(** ** Theorems *)

(** C5: padding is invisible to the payload: what the padding side writes, however its
    source is cut into reads and whatever padding sizes are drawn, the unpadding
    side turns back into exactly the original bytes, however the network cuts
    them, and both copies end without an error. *)
Theorem padding_roundtrip fl1 fl2 rnd1 rnd2 d cs1 cs2 eager1 eager2 buf1 buf2 :
  (forall i, rnd1 i < 256) -> length buf1 = bufferSize -> length buf2 = bufferSize ->
  exists o r1 r2,
    flushingIoCopy (S (length d)) fl1 AddPadding rnd1 0 (MkSink [] []) (MkReader d ErrEOF cs1 eager1) buf1 0 =
      Some (Z.of_nat (length o), None, MkSink o [], r1) /\
    flushingIoCopy (S (length o)) fl2 RemovePadding rnd2 0 (MkSink [] []) (MkReader o ErrEOF cs2 eager2) buf2 0 =
      Some (Z.of_nat (length d), None, MkSink d [], r2).
Proof.
  intros Hrnd Hb1 Hb2.
  destruct (add_loop fl1 rnd1 0 (S (length d)) (MkSink [] []) (MkReader d ErrEOF cs1 eager1) buf1 0)
    as (o & r1 & Ho & Hp); [done|done|done|cbn; lia|].
  destruct (remove_loop fl2 rnd2 0 _ _ Hp (S (length o)) (MkSink [] []) (MkReader o ErrEOF cs2 eager2) buf2 0)
    as [r2 Hr2]; [done|done|done|lia|].
  exists o, r1, r2. split; [exact Ho|exact Hr2].
Qed.

(** Without padding the copy is the identity and total: every byte of the source is
    written once and in order, the loop ends after at most one iteration per byte
    and one more, and it reports the source's error unless that is the end of file. *)
Theorem plain_copy_identity fl rnd r buf :
  0 < length buf ->
  exists r', flushingIoCopy (S (length (data r))) fl NoPadding rnd 0 (MkSink [] []) r buf 0 =
    Some (Z.of_nat (length (data r)), copy_error (fin r), MkSink (data r) [], r').
Proof.
  intros Hb. destruct (plain_loop fl NoPadding rnd 0 (S (length (data r))) (MkSink [] []) r buf 0) as [r' Hr'];
    [by left|done|done|lia|]. by exists r'.
Qed.

(** Without padding, towards a writer whose flushes succeed or that is none, the copy
    is io.CopyBuffer: the same bytes, count and error for every reader and every
    writer, failing and short writes included, and it ends. *)
Theorem unpadded_is_io_copy fl rnd w r buf :
  0 < length buf -> quiet fl w ->
  exists result, CopyBuffer (S (length (data r))) w r buf 0 = Some result /\
    flushingIoCopy (S (length (data r))) fl NoPadding rnd 0 w r buf 0 = Some result.
Proof.
  intros Hb Hq. destruct (CopyBuffer_total (S (length (data r))) w r buf 0) as [result Hr]; [done|lia|].
  exists result. split; [done|]. rewrite <- Hr. apply plain_is_CopyBuffer; [by left|done].
Qed.

(** A frame the unpadding side cannot trust: the padding of an empty frame is not
    skipped, so the next header is read from it, and a payload cut short by the
    end of the stream is reported as a clean end. *)
Lemma unpadding_masks_damage :
  (exists r, flushingIoCopy 20 false RemovePadding (fun _ => 0) 0 (MkSink [] [])
     (MkReader (frame [] 2 ++ frame (go "hi") 0) ErrEOF [] false) (replicate bufferSize zero) 0 =
     Some (1%Z, None, MkSink (go "i") [], r)) /\
  (exists r, flushingIoCopy 20 false RemovePadding (fun _ => 0) 0 (MkSink [] [])
     (MkReader (z_bytes [0; 5; 0]%Z ++ go "hi") ErrEOF [] false) (replicate bufferSize zero) 0 =
     Some (2%Z, None, MkSink (go "hi") [], r)).
Proof. split; eexists; vm_compute; reflexivity. Qed.

Lemma first_candidate_cons v rest : exists c cs, Split v "," = c :: cs /\ first_candidate (v :: rest) = Some c.
Proof. cbn [first_candidate]. destruct (Split_nonempty v ",") as (c & cs & ->). eauto. Qed.

(** Negotiation: without a type request the legacy Padding header alone asks for
    variant 1; with one, the text before the first comma of its first value decides,
    1 and 0 being the only types, and anything else (or no value) is refused. *)
Theorem negotiation h :
  match h !! CanonicalHeaderKey naivePaddingTypeRequestHeader with
  | None => negotiateNaivePadding h =
              Ok (if bool_decide (Get h (go "Padding") = []) then naivePaddingNone else naivePaddingVariant1)
  | Some [] => exists e, negotiateNaivePadding h = Err e
  | Some (v :: _) =>
      exists c rest, Split v "," = c :: rest /\
        (negotiateNaivePadding h = Ok naivePaddingVariant1 <-> TrimSpace c = go "1") /\
        (negotiateNaivePadding h = Ok naivePaddingNone <-> TrimSpace c = go "0") /\
        ((exists e, negotiateNaivePadding h = Err e) <-> TrimSpace c <> go "1" /\ TrimSpace c <> go "0")
  end.
Proof.
  unfold negotiateNaivePadding. destruct (h !! _) as [[|v vs]|]; [by eexists| |by case_bool_decide].
  destruct (first_candidate_cons v vs) as (c & rest & Hs & ->). exists c, rest. split; [done|].
  assert (H01 : go "1" <> go "0") by discriminate. unfold candidate_type, naivePaddingVariant1, naivePaddingNone.
  repeat case_bool_decide; naive_solver congruence.
Qed.

Lemma reply_key : CanonicalHeaderKey naivePaddingTypeReplyHeader = naivePaddingTypeReplyHeader.
Proof. reflexivity. Qed.

Lemma padding_key : CanonicalHeaderKey (go "Padding") = go "Padding".
Proof. reflexivity. Qed.

Lemma code_bytes_spec n bits : length (code_bytes n bits) = n /\ Forall (fun c => c ∈ padding_codes) (code_bytes n bits).
Proof.
  revert bits. induction n as [|n IH]; intros bits; cbn [code_bytes]; [by split|].
  destruct (IH (Z.shiftr bits 4)) as [Hl Hc]. split; [cbn; by rewrite Hl|]. constructor; [|done].
  rewrite list_elem_of_In. apply nth_In. change (Z.land bits 15) with (Z.land bits (Z.ones 4)).
  rewrite Z.land_ones by lia. pose proof (Z.mod_pos_bound bits (2 ^ 4)).
  change (length padding_codes) with 16. lia.
Qed.

(** The padding reply: the response gets one Padding value of 30 to 61 bytes, sixteen
    codes and then tildes, whatever bits are drawn; the chosen type is announced
    exactly to a client that asked for one, and no other response header changes. *)
Theorem padding_reply r32 bits response request t :
  r32 < 32 -> (t = naivePaddingNone \/ t = naivePaddingVariant1) ->
  let response' := setNaivePaddingResponseHeaders r32 bits response request t in
  (exists v, Values response' (go "Padding") = [v] /\ 30 <= length v <= 61 /\
     Forall (fun c => c ∈ padding_codes) (take 16 v) /\ Forall (fun c => c = "~"%char) (drop 16 v)) /\
  Values response' naivePaddingTypeReplyHeader =
    (if bool_decide (is_Some (request !! CanonicalHeaderKey naivePaddingTypeRequestHeader))
     then [Itoa t] else Values response naivePaddingTypeReplyHeader) /\
  (forall k, CanonicalHeaderKey k <> go "Padding" -> CanonicalHeaderKey k <> naivePaddingTypeReplyHeader ->
     Values response' k = Values response k).
Proof.
  intros Hr _ response'. unfold response', setNaivePaddingResponseHeaders.
  set (v := padding_value r32 bits). set (resp1 := Set_ response (go "Padding") v).
  assert (Hp : Values resp1 (go "Padding") = [v]) by apply Values_Set_same.
  destruct (code_bytes_spec 16 bits) as [Hl Hc].
  assert (Hv : 30 <= length v <= 61 /\ Forall (fun c => c ∈ padding_codes) (take 16 v) /\
               Forall (fun c => c = "~"%char) (drop 16 v)).
  { unfold v, padding_value. rewrite length_app, length_replicate, Hl.
    rewrite take_app_length', drop_app_length' by done.
    split; [lia|]. split; [done|]. apply Forall_replicate. done. }
  destruct (request !! _) as [x|]; [rewrite bool_decide_true by done|rewrite bool_decide_false by (by intros [? ?])].
  - split; [exists v; split; [|done]; by rewrite Values_Set_other|].
    split; [apply Values_Set_same|]. intros k H1 H2.
    rewrite Values_Set_other by (rewrite reply_key; congruence).
    apply Values_Set_other. rewrite padding_key. congruence.
  - split; [by exists v|]. split; [by apply Values_Set_other|]. intros k H1 _.
    apply Values_Set_other. rewrite padding_key. congruence.
Qed.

- _Activity_
Among the entries above, the lines between the ones containing "Values response' naivePaddingTypeReplyHeader" and "destruct (code_bytes_spec 16", inclusive, are to be transcribed exactly. No other line is to be given.

- _Finished task_
  Values response' naivePaddingTypeReplyHeader =
    (if bool_decide (is_Some (request !! CanonicalHeaderKey naivePaddingTypeRequestHeader))
     then [Itoa t] else Values response naivePaddingTypeReplyHeader) /\
  (forall k, CanonicalHeaderKey k <> go "Padding" -> CanonicalHeaderKey k <> naivePaddingTypeReplyHeader ->
     Values response' k = Values response k).
Proof.
  intros Hr _ response'. unfold response', setNaivePaddingResponseHeaders.
  set (v := padding_value r32 bits). set (resp1 := Set_ response (go "Padding") v).
  assert (Hp : Values resp1 (go "Padding") = [v]) by apply Values_Set_same.
  destruct (code_bytes_spec 16 bits) as [Hl Hc].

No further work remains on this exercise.